[Collected data]
[Start of Attachment]
(** * BrailleConverter: text to Braille dot patterns

    A shallow embedding of [src/converters/BrailleConverter.ts] (class
    [BrailleConverter]) and the properties of its conversion engine:
    [dotsToUnicode], [detectLanguage] and [convertToBraille] with its four
    per-script helpers.

    Data representation.
    - A JavaScript string is its sequence of UTF-16 code units, [list Z].
      String equality is list equality, a regular expression without the
      [u] flag sees code units, and [for (const char of text)] walks the
      string by code point ([chars] below).
    - [number[]] dot arrays are [list Z].  The tables only hold the integers
      1..8; any other number falls through the [switch] of [dotsToUnicode].
    - The four object literals are finite maps from strings to dot arrays
      ([gmap]), built from their entries in source order. *)

From stdpp Require Import base numbers list gmap.

Open Scope Z_scope.

Module BrailleConverter.

(** ** Strings *)

Abbreviation jsstring := (list Z).

(** [String.fromCharCode(code)]: one code unit, [ToUint16 code]. *)
Definition fromCharCode (code : Z) : jsstring := [code mod 65536].

Definition isLeadSurrogate (c : Z) : bool := (0xD800 <=? c) && (c <=? 0xDBFF).
Definition isTrailSurrogate (c : Z) : bool := (0xDC00 <=? c) && (c <=? 0xDFFF).

(** The string iterator behind [for (const char of text)]: a lead surrogate
    directly followed by a trail surrogate is yielded as one two-unit
    string, every other code unit on its own. *)
Fixpoint chars (text : jsstring) : list jsstring :=
  match text with
  | [] => []
  | c :: rest =>
      match rest with
      | d :: rest' =>
          if isLeadSurrogate c && isTrailSurrogate d
          then [c; d] :: chars rest'
          else [c] :: chars rest
      | [] => [[c]]
      end
  end.

(** [/[...]/.test(s)] for a pattern that is a single character class: some
    code unit of [s] lies in the class. *)
Definition test (class : Z -> bool) (s : jsstring) : bool := existsb class s.

Definition inRange (lo hi c : Z) : bool := (lo <=? c) && (c <=? hi).

(** [/[가-힣]/]: the code units U+AC00 .. U+D7A3. *)
Definition koreanPattern (c : Z) : bool := inRange 0xAC00 0xD7A3 c.
(** [/[\u3040-\u309F\u30A0-\u30FF]/]: hiragana and katakana. *)
Definition japanesePattern (c : Z) : bool :=
  inRange 0x3040 0x309F c || inRange 0x30A0 0x30FF c.
(** [/[a-zA-Z]/]. *)
Definition englishPattern (c : Z) : bool :=
  inRange 97 122 c || inRange 65 90 c.
(** [/[a-zA-Z0-9]/]. *)
Definition alnumPattern (c : Z) : bool :=
  inRange 97 122 c || inRange 65 90 c || inRange 48 57 c.

(** ** Records *)

Record BraillePattern := mkPattern {
  char : jsstring;      (* the source character *)
  unicode : jsstring;   (* the Braille character, or a literal blank *)
  dots : list Z         (* dot numbers *)
}.

Inductive Language := korean | english | japanese | mixed.

(** ** dotsToUnicode *)

(** One pass of the [switch] in the loop: what is added to [code]. *)
Definition dotBit (dot : Z) : Z :=
  match dot with
  | 1 => 0x01
  | 2 => 0x02
  | 3 => 0x04
  | 4 => 0x08
  | 5 => 0x10
  | 6 => 0x20
  | 7 => 0x40
  | 8 => 0x80
  | _ => 0
  end.

Definition dotsToUnicode (ds : list Z) : jsstring :=
  let code := fold_left (fun code dot => code + dotBit dot) ds 0x2800 in
  fromCharCode code.

(** ** detectLanguage *)

Definition detectLanguage (text : jsstring) : Language :=
  let hasKorean := test koreanPattern text in
  let hasJapanese := test japanesePattern text in
  let hasEnglish := test englishPattern text in
  let count := length (filter (fun b : bool => b = true) [hasKorean; hasJapanese; hasEnglish]) in
  if decide (1 < count)%nat then mixed
  else if hasKorean then korean
  else if hasJapanese then japanese
  else if hasEnglish then english
  else english.

(** ** Lookup tables

    A key is looked up with [table[char]].  The keys reaching a lookup are
    the strings yielded by [chars], of one or two code units, and no
    property inherited from [Object.prototype] has so short a name, so the
    lookup is the lookup among the literal's own entries. *)

(** [koreanBrailleMap] of [convertKoreanChar]: consonant jamo, vowel jamo,
    then the five hard-coded syllables, in source order. *)
Definition koreanBrailleMap_entries : list (list Z * list Z) :=
  [ ([0x3131], [1; 4]); ([0x3134], [1; 4; 5]);  (* ㄱ ㄴ *)
    ([0x3137], [2; 4]); ([0x3139], [5]);  (* ㄷ ㄹ *)
    ([0x3141], [1; 5]); ([0x3142], [1; 2]);  (* ㅁ ㅂ *)
    ([0x3145], [6]); ([0x3147], [1; 2; 4; 5; 6]);  (* ㅅ ㅇ *)
    ([0x3148], [4]); ([0x314A], [5; 6]);  (* ㅈ ㅊ *)
    ([0x314B], [1; 2; 5]); ([0x314C], [1; 2; 5; 6]);  (* ㅋ ㅌ *)
    ([0x314D], [1; 4; 5; 6]); ([0x314E], [2; 5; 6]);  (* ㅍ ㅎ *)
    ([0x314F], [1; 2; 6]); ([0x3151], [3; 4; 5]);  (* ㅏ ㅑ *)
    ([0x3153], [2; 3; 4]); ([0x3155], [1; 3; 6]);  (* ㅓ ㅕ *)
    ([0x3157], [1; 3; 6]); ([0x315B], [3; 4; 6]);  (* ㅗ ㅛ *)
    ([0x315C], [1; 3; 4]); ([0x3160], [1; 3; 4; 6]);  (* ㅜ ㅠ *)
    ([0x3161], [2; 4; 6]); ([0x3163], [1; 3; 5]);  (* ㅡ ㅣ *)
    ([0xC548], [1; 2; 4; 5; 6]); ([0xB155], [1; 4; 5; 1; 2; 6]);  (* 안 녕 *)
    ([0xD558], [2; 5; 6; 1; 2; 6]); ([0xC138], [6; 2; 3; 4]);  (* 하 세 *)
    ([0xC694], [3; 4; 6])  (* 요 *)
  ].
(** {v
    for i, snap in enumerate(snapshots):
        total = snap['poolSize']
        top_total = sum(strand_counts[s][i] for s in top_strands)
        other.append(total - top_total)
    v} *)
Definition other_series (snaps : list Snapshot) (top : list string)
           (sc : list (string * list Z)) : list Z :=
  map (fun '(i, snap) =>
         poolSize snap
         - fold_left Z.add (map (fun s => nth i (Dict.get_d s [] sc) 0) top) 0)
      (combine (seq 0 (length snaps)) snaps).

Record CompositionBundle := mkCompBundle {
  cb_ops : list Z;
  cb_top : list string;
  cb_series : list (list Z);
  cb_other : list Z;
  cb_pool_sizes : list Z;
  cb_unique_counts : list Z
}.

(** [None] is the early return [if len(snapshots) < 2: ... return]. *)
Definition render_pool_composition (r : SimulationResult) (order : list string)
  : option CompositionBundle :=
  let snaps := snapshots r in
  if (length snaps <? 2)%nat then None
  else
    let top := top_strands snaps order in
    let sc := strand_counts snaps top in
    Some (mkCompBundle
            (map op snaps)
            top
            (map (fun s => Dict.get_d s [] sc) top)
            (other_series snaps top sc)
            (map poolSize snaps)
            (map uniqueCount snaps)).

(** ** [render_cycle_analysis] *)

Definition str_mem (x : string) (l : list string) : bool := existsb (String.eqb x) l.

(** [nx.simple_cycles(G, length_bound)] comes from networkx, not from this
    repository.  It is modelled by its documented contract: every simple
    cycle (no node twice) with at most [length_bound] nodes, self-loops
    included as one-node cycles, each cycle once up to rotation.  The model
    searches depth-first from each node [s] in [G.nodes] order through nodes
    that come after [s], so each cycle is listed from its first node in
    node order.  [search g allowed s k path cur]: [path] is the current simple
    path from [s] to [cur]; [k] counts the nodes that may still be added,
    plus one. *)
Fixpoint search (g : digraph) (allowed : list string) (s : string) (k : nat)
         (path : list string) (cur : string) : list (list string) :=
  match k with
  | O => []
  | S k' =>
    (if has_edge g cur s then [path] else [])
    ++ flat_map (fun v =>
                   if str_mem v allowed && negb (str_mem v path)
                   then search g allowed s k' (path ++ [v]) v
                   else [])
                (Dict.keys (Dict.get_d cur [] (succ g)))
  end.
(** * Toll-transaction test-data generator: model and verified properties

    Shallow embedding of [Python/traffic_generator.py] and of the
    senders and [main] of [Python/servicebus_send.py].

    Conventions of the model:
    - Python [int] is [Z]; [str] is [string]; a [list] is a [list];
      [None]-or-value is [option].
    - The generator is sequential imperative code over three entropy
      sources (Python's [random], NumPy's [np.random], the OS randomness
      behind [uuid.uuid4]), the output directories, the queue and the
      console.  It is written in a state-and-exception monad [M] over a
      [World]; every theorem quantifies over the whole world, hence over
      every possible sequence of random draws.
    - Pixel data is not interpreted: an image carries its mode, its size
      and the ordered list of imaging-library calls (PIL, OpenCV, NumPy)
      that produced it.
    - Floating point is idealised by exact rationals (weights, [random()],
      coordinates).
    - Asset loading and disk writes are assumed to succeed (the template
      image and the font are present, the directories are writable). *)

From Stdlib Require Import List String Ascii ZArith NArith QArith Qround Lia Bool.
From Stdlib Require Import DecimalString Sorted Lqa.
Import ListNotations.

#[local] Open Scope string_scope.
#[local] Open Scope list_scope.
#[local] Open Scope Z_scope.

(** ** Images as the imaging libraries see them *)

(** PIL modes that matter to the NumPy shape test of [apply_effects]:
    [L] is a 2-D array, [RGB] has 3 channels, [RGBA] has 4. *)
Inductive Mode := L | RGB | RGBA.

Definition Box := (Z * Z * Z * Z)%type.

(** One imaging-library call that determines pixel content.  The x
    coordinate of a text is [x0 + (x1 - x0 - textlength(text, font)) // 2];
    the font metrics are an external asset, so the call keeps the span
    [(x0, x1)] it centres the text in. *)
Inductive Paint :=
| Opened (path : string)
| Converted (mode : Mode)
| Rectangle (xy : Box) (fill : Z * Z * Z) (outline : string)
| CentredText (x0 x1 y : Z) (text fill font : string) (size : Z)
| CvtColor (code : string)
| GaussianBlur (kw kh sigma : Z)
| AddNoise (low high : Z) (sample : N)
| Line (x1 y1 x2 y2 : Z) (fill : string) (width : Z)
| SnowBlend (low high : Z) (sample : N) (thresh maxval : Z) (alpha beta gamma : Q)
| Cropped (box : Box)
| Resized (w h : Z) (resample : string).

Record Image := mkImage {
  mode : Mode;
  width : N;
  height : N;
  pixels : list Paint
}.

(** [np.array(image).shape] *)
Definition shape (img : Image) : list N :=
  match mode img with
  | L => [height img; width img]
  | RGB => [height img; width img; 3%N]
  | RGBA => [height img; width img; 4%N]
  end.

Definition paint (p : Paint) (img : Image) : Image :=
  mkImage (mode img) (width img) (height img) (pixels img ++ [p]).

Definition with_mode (m : Mode) (img : Image) : Image :=
  mkImage m (width img) (height img) (pixels img).

(** ** Records of the output *)

(** An entry of a record's ["vehicle_images"] list. *)
Record VehicleImage := mkVehicleImage {
  image_file : string;
  image_type : string
}.

Record TransactionRecord := mkRecord {
  LaneTransId : string;
  TransactionDt : Z;
  LocationId : Z;
  LocationTypeId : Z;
  LaneId : Z;
  PlateNumber : string;
  PlateState : string;
  TagAgencyId : option string;
  TagNumber : option string;
  VehicleClassId : Z;
  AxleCount : Z;
  CameraId : Z;
  CameraOrientation : string;
  DirectionId : Z;
  Latitude : Q;
  Longitude : Q;
  vehicle_images : list VehicleImage;
  plate_types : option string
}.

(** Python exceptions, by class name. *)
Inductive Exn := Exception (class : string).

Definition IndexError := Exception "IndexError".
Definition KeyError := Exception "KeyError".
Definition ValueError := Exception "ValueError".
Definition UnboundLocalError := Exception "UnboundLocalError".
Definition cv2_error := Exception "cv2.error".

Definition Exn_eqb (a b : Exn) : bool :=
  match a, b with Exception x, Exception y => String.eqb x y end.

(** ** Sequential code with state and exceptions *)

Inductive Outcome (W A : Type) :=
| Returned (a : A) (w : W)
| Raised (e : Exn) (w : W).
Arguments Returned {W A} a w.
Arguments Raised {W A} e w.

Definition M (W A : Type) := W -> Outcome W A.

Definition ret {W A} (a : A) : M W A := fun w => Returned a w.

Definition bind {W A B} (m : M W A) (k : A -> M W B) : M W B :=
  fun w => match m w with
           | Returned a w' => k a w'
           | Raised e w' => Raised e w'
           end.

Definition raise {W A} (e : Exn) : M W A := fun w => Raised e w.

(** [try: m  except e: handler] *)
Definition try_except {W A} (m : M W A) (e : Exn) (handler : M W A) : M W A :=
  fun w => match m w with
           | Returned a w' => Returned a w'
           | Raised e' w' => if Exn_eqb e' e then handler w' else Raised e' w'
           end.

Notation "x <- c ;; k" := (bind c (fun x => k))
  (at level 61, c at next level, right associativity).
Notation "c ;;; k" := (bind c (fun _ => k))
  (at level 61, right associativity).

(** [for x in xs: acc = body(x, acc)] *)
Fixpoint for_each {W A S} (xs : list A) (body : A -> S -> M W S) (acc : S) : M W S :=
  match xs with
  | [] => ret acc
  | x :: xs' => acc' <- body x acc ;; for_each xs' body acc'
  end.

(** How a loop body ends: it falls through to the next item or breaks. *)
Inductive Flow (S : Type) := Next (acc : S) | Break (acc : S).
Arguments Next {S} acc.
Arguments Break {S} acc.

(** [for x in xs: ...] with [break] *)
Fixpoint for_each_break {W A S} (xs : list A) (body : A -> S -> M W (Flow S))
         (acc : S) : M W S :=
  match xs with
  | [] => ret acc
  | x :: xs' =>
      f <- body x acc ;;
      match f with
      | Next acc' => for_each_break xs' body acc'
      | Break acc' => ret acc'
      end
  end.

(** [range(start, stop)] *)
Definition range (start stop : Z) : list Z :=
  map (fun i => start + Z.of_nat i) (seq 0 (Z.to_nat (stop - start))).

(** The characters of a Python [str], in order. *)
Definition chars (s : string) : list ascii := list_ascii_of_string s.

(** [s += c] *)
Definition add_char (s : string) (c : ascii) : string :=
  String.append s (String c "").

(** [str(i)] and [f"{i}"] for an [int] *)
Definition str (i : Z) : string := NilZero.string_of_int (Z.to_int i).

(** [f"{i:04d}"] for a non-negative [int]: zero padding to four digits. *)
Definition format_04d (i : Z) : string :=
  let s := str i in
  String.append (string_of_list_ascii (repeat "0"%char (4 - String.length s))) s.

(** ** The world the generator runs in *)

Inductive Source := PyRandom | NumPy | OsUrandom.

Definition Source_eqb (a b : Source) : bool :=
  match a, b with
  | PyRandom, PyRandom | NumPy, NumPy | OsUrandom, OsUrandom => true
  | _, _ => false
  end.

Record World := mkWorld {
  tape : Source -> nat -> N;          (* the draws each source will give *)
  cursor : Source -> nat;             (* how many each has given so far *)
  asset : string -> Image;            (* what [Image.open] reads *)
  saved : list (string * Image);      (* [img.save(path)] calls, oldest first *)
  dumped : list (string * list TransactionRecord);
                                      (* [json.dump(batch, file)] per file, oldest first *)
  sent : list TransactionRecord;      (* Service Bus messages, oldest first *)
  stdout : list string                (* printed lines, oldest first *)
}.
[End of Attachment]
Out of the data above, set down the lines from the one with "image_type : string" to the one with "Definition Exn_eqb (a", both included, exactly as written and with no additions.

  image_type : string
}.

Record TransactionRecord := mkRecord {
  LaneTransId : string;
  TransactionDt : Z;
  LocationId : Z;
  LocationTypeId : Z;
  LaneId : Z;
  PlateNumber : string;
  PlateState : string;
  TagAgencyId : option string;
  TagNumber : option string;
  VehicleClassId : Z;
  AxleCount : Z;
  CameraId : Z;
  CameraOrientation : string;
  DirectionId : Z;
  Latitude : Q;
  Longitude : Q;
  vehicle_images : list VehicleImage;
  plate_types : option string
}.

(** Python exceptions, by class name. *)
Inductive Exn := Exception (class : string).

Definition IndexError := Exception "IndexError".
Definition KeyError := Exception "KeyError".
Definition ValueError := Exception "ValueError".
Definition UnboundLocalError := Exception "UnboundLocalError".
Definition cv2_error := Exception "cv2.error".

Definition Exn_eqb (a b : Exn) : bool :=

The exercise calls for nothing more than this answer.